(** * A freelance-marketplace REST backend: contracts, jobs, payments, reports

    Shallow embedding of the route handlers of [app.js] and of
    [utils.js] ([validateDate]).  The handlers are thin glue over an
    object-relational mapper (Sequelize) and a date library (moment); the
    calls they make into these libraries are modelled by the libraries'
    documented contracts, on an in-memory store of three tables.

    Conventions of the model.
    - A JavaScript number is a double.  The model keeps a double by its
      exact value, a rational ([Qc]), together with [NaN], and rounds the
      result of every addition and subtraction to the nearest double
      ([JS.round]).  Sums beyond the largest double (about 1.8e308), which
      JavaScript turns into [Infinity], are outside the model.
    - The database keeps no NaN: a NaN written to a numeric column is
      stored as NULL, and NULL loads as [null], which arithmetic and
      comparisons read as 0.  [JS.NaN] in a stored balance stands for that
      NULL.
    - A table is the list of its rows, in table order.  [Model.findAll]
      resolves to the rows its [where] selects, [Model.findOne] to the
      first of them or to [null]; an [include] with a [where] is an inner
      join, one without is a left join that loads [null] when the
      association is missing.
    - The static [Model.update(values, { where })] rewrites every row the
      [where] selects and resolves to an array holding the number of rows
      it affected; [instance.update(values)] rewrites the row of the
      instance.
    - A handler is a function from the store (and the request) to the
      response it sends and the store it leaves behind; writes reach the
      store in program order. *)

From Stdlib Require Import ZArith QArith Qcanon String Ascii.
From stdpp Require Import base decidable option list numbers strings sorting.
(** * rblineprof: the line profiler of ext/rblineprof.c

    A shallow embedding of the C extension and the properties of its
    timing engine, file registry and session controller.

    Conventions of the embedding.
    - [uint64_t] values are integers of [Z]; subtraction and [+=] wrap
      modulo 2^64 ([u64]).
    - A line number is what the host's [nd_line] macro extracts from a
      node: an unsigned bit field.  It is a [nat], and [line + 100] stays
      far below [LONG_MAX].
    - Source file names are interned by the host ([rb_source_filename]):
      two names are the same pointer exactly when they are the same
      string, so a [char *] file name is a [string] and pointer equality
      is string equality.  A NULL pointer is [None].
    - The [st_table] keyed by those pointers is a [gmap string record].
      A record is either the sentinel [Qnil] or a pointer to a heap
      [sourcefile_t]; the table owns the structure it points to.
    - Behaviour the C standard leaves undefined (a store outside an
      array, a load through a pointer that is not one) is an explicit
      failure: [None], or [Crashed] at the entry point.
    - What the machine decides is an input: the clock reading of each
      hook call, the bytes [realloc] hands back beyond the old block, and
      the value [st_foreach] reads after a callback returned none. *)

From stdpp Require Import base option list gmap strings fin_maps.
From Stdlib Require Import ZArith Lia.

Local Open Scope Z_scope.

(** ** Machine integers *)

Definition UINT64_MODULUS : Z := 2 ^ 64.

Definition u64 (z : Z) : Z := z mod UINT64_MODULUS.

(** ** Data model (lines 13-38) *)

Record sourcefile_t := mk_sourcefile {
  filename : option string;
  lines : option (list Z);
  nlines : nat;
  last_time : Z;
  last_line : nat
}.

********

WHAT THE EXERCISE ASKS: Using the records above, copy word for word the line with "stored as NULL, and", the line with "first of them", and every line between them.

RESULT FOR THIS TASK:
      stored as NULL, and NULL loads as [null], which arithmetic and
      comparisons read as 0.  [JS.NaN] in a stored balance stands for that
      NULL.
    - A table is the list of its rows, in table order.  [Model.findAll]
      resolves to the rows its [where] selects, [Model.findOne] to the
      first of them or to [null]; an [include] with a [where] is an inner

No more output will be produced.